What you will do
From the listing that follows, report the number of lines with the word "constructor" in them, and no other output.

Supplied data
┄┄┄┄┄┄┄┄┄┄┄┄┄┄┄┄┄┄┄┄

Lemma arrow_down_kept n line c w : kept n line c w → n < 2 ^ 39 →
  ∃ line' c', arrow_down get_raster get_raster_width line c = Ok (line', c') ∧ carries (n + 2) line w line' c'.
Proof.
  intros Hst Hn. pose proof (kept_bound _ _ _ _ Hst). pose proof Hst as ((Hw & Hs & Hwi) & _ & _). unfold arrow_down, with_line. rewrite Hw.
  pose proof (sane_index _ Hs) as Hidx.
  assert (∃ line' c', Ok (E:=Empty_set) (line, mkConsole (Some w) (EMERGENCY_FRAMEBUFFER c) (screen c)) = Ok (line', c') ∧ carries (n + 2) line w line' c') as Hskip.
  { exists line, c. split; [destruct c; cbn in *; by rewrite Hw|]. apply (carries_le n); [lia|]. by apply carries_same. }
  destruct (command_history (history w)) as [|y ys] eqn:Hcm; [exact Hskip|].
  destruct (history_index w) as [i|]; [|exact Hskip]. rewrite <- Hcm in *.
  pose proof (within_count _ _ Hwi) as Hcount.
  assert (length (command_history (history w)) ≤ length (history w))%nat as Hlen by apply filter_length_le.
  rewrite add_u64_ok by (unfold is_u64; lia). cbn [mbind outcome_bind].
  destruct (Z.ltb_spec (i + 1) (Z.of_nat (length (command_history (history w))))) as [Hlt|Hge].
  - destruct (recalled_short n (history w) (i + 1) (within_lines _ _ Hwi) ltac:(lia)) as (command & Hcom & Hsh).
    unfold array_get. rewrite Hcom. cbn [expect mbind outcome_bind].
    assert (0 ≤ i + 1 < Z.of_nat (length (command_history (history w)))) as Hnext by lia.
    destruct (recall_kept (Some (i + 1)) _ n line c w Hst Hn Hsh Hnext) as (w' & m' & -> & Hst'). cbn. by eexists _, _.
  - cbn [mbind outcome_bind]. assert (short n []) as Hnil by (split; [constructor|change (chars_count []) with 0; lia]).
    destruct (recall_kept None [] n line c w Hst Hn Hnil I) as (w' & m' & -> & Hst').
    cbn. by eexists _, _.
Qed.

Lemma zoom_kept step n line c w : kept n line c w → n < 2 ^ 39 →
  ∃ c', zoom get_raster get_raster_width step line c = Ok c' ∧ carries n line w line c'.
Proof.
  intros Hst Hn. pose proof (kept_bound _ _ _ _ Hst). destruct Hst as ((Hw & Hs & Hwi) & Hsh & Hi).
  unfold zoom. unfold with_writer at 1. rewrite Hw. cbn [fb Console.set_size].
  destruct (clear_background_painted (fb w) BLACK (screen c) (sane_fb _ Hs)) as (m1 & -> & _). cbn [mbind outcome_bind].
  set (w1 := set_line [] _). set (c1 := mkConsole _ _ _).
  pose proof Hs as []. pose proof Hwi as [[_ Hl] Hlines Hcount]. pose proof (cell_height_bound (font_size w1)) as Hh.
  destruct (print_history_row _ _ Hfont c1 w1 eq_refl sane_fb0 sane_height0) as (c2 & -> & Hw2 & _). cbn [mbind outcome_bind].
  set (r := Z.min _ _) in Hw2. set (w2 := set_position 0 r w1) in Hw2. pose proof (fb_height _ sane_fb0) as Hfh.
  pose proof (div_le_self (height (fb w)) (cell_height (font_size w1)) ltac:(lia) ltac:(lia)) as Hd.
  assert (0 ≤ r ≤ 2 ^ 32) as Hr by (change (fb w1) with (fb w) in r; unfold r; lia). clearbody r.
  assert (good n c2 w2) as Hg2.
  { split; [exact Hw2|]. split; split; cbn -[command_history chars_count]; try done; try lia.
    - destruct (glyph_cells w); lia.
    - change (chars_count []) with 0. lia.
    - split; [constructor|change (chars_count []) with 0; lia]. }
  assert (Forall (λ ch, ch ≠ 10) (PROMPT ++ line)) as Hplain by (apply Forall_app; split; [apply prompt_plain|apply Hsh]).
  destruct (kprint_good (PROMPT ++ line) n c2 w2 Hg2 ltac:(lia)) as (c' & w' & -> & Hg' & [Hu _] & Hl' & Hh').
  { destruct Hsh as [_ Hsh]. unfold chars_count in Hsh. cbn. lia. }
  exists c'. split; [done|]. exists w'. rewrite open_line_plain in Hl' by done. cbn [current_line set_line set_position w2 w1 app] in Hl'.
  split; [|intros [_ Hsy]; split; [exact Hl'|rewrite Hu; exact Hsy]]. destruct Hg' as (Hw' & Hs' & Hn').
  split; [|by rewrite Hu]. split; [done|]. split; [done|]. split; [|by rewrite Hh'|by rewrite Hh'].
  rewrite Hl'. split; [done|]. destruct Hsh as [_ Hsh]. rewrite chars_count_app. change (chars_count PROMPT) with 2. lia.
Qed.

(** What a key may add to the lengths of lines and of the history. *)
Definition key_cost (sys : Heap.World) (stats : Task.SchedulerStats) (TICKS : Z) (key : KeyboardEvent) (line : str) : Z :=
  16 + match key with
       | Char ch => if ch =? 10 then output_length sys stats (run_command TICKS line) else 0
       | _ => 0
       end.

(** Only [shutdown] halts the machine. *)
Lemma halts_only_shutdown TICKS line : HaltForever ∈ run_command TICKS line → command (parse line) = Shutdown.
Proof.
  unfold run_command. rewrite list_elem_of_In. destruct (command (parse line)); try done; cbn; try (intros [|[]]; done); try (intros []; done).
  - unfold help, help_messages. destruct (args (parse line)) as [|a l]; [|destruct (command (parse a))]; cbn; intuition discriminate.
  - unfold font_command. repeat destruct (str_eqb _ _); intros [|[]]; done.
Qed.

(** A key that keeps the shell running. *)
Definition stays (n : Z) (line : str) (w : KWriter) (r : outcome Empty_set (option (str * Console))) : Prop :=
  ∃ line' c', r = Ok (Some (line', c')) ∧ carries n line w line' c'.

#[local] Instance KeyboardEvent_eq_dec : EqDecision KeyboardEvent.
Proof. solve_decision. Defined.

Lemma line_stays n n' line w (m : outcome Empty_set (str * Console)) : n ≤ n' →
  (∃ line' c', m = Ok (line', c') ∧ carries n line w line' c') → stays n' line w (Some <$> m).
Proof. intros Hn (line' & c' & -> & Hst). exists line', c'. split; [done|by apply (carries_le n)]. Qed.

Lemma complete_short line command : complete_command line = Some command →
  Forall (λ ch, ch ≠ 10) command ∧ (length command ≤ 8)%nat.
Proof.
  intros (_ & Hin & _)%complete_command_Some. destruct (names_plain command Hin) as [_ Hp]. split.
  - eapply Forall_impl; [exact Hp|]. intros ch Hch. by intros ->.
  - assert (Forall (λ c : str, length c ≤ 8)%nat COMMAND_NAMES) as Hall by (repeat constructor).
    by apply (proj1 (Forall_forall _ _) Hall).
Qed.

Lemma enter_good sys stats TICKS n line c w : kept n line c w → n + output_length sys stats (run_command TICKS line) < 2 ^ 38 →
  ∃ r, dispatch_key get_raster get_raster_width sys stats TICKS (Char 10) line c = Ok r ∧
    match r with
    | Some (line', c') => carries (n + 3 + output_length sys stats (run_command TICKS line)) line w line' c'
    | None => HaltForever ∈ run_command TICKS line
    end.
Proof.
  intros (Hg & [_ Hl] & _) Hn. pose proof (chars_count_pos line).
  pose proof (output_length_pos sys stats (run_command TICKS line)) as Hp.
  cbn [dispatch_key]. change (10 =? 10) with true. cbv iota.
  destruct (kprint_good [10] n c w Hg ltac:(lia)) as (c1 & w1 & -> & Hg1 & _ & Hl1 & _); [cbn; lia|]. cbn [mbind outcome_bind].
  change (Z.of_nat (length [10])) with 1 in Hg1. change (open_line (current_line w) [10]) with (@nil Z) in Hl1.
  destruct (perform_good sys stats (run_command TICKS line) (n + 1) c1 w1 Hg1 Hl1 ltac:(lia) ltac:(lia)) as (r & -> & Hr).
  cbn [mbind outcome_bind]. destruct r as [c2|]; [|by exists None].
  destruct Hr as (w2 & Hg2 & Hl2). destruct (start_line _ c2 w2 Hg2 Hl2 ltac:(lia)) as (c3 & w3 & Hs & Hk3 & Hs3).
  exists (Some ([], c3)). split.
  - destruct (kprint get_raster get_raster_width PROMPT c2) as [c4| |]; cbn [mbind outcome_bind] in *; [|done..]. by rewrite Hs.
  - exists w3. split; [|done].
    by replace (n + 3 + output_length sys stats (run_command TICKS line)) with (n + 1 + output_length sys stats (run_command TICKS line) + 2) by lia.
Qed.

┄┄┄┄┄┄┄┄┄┄┄┄┄┄┄┄┄┄┄┄

Response
3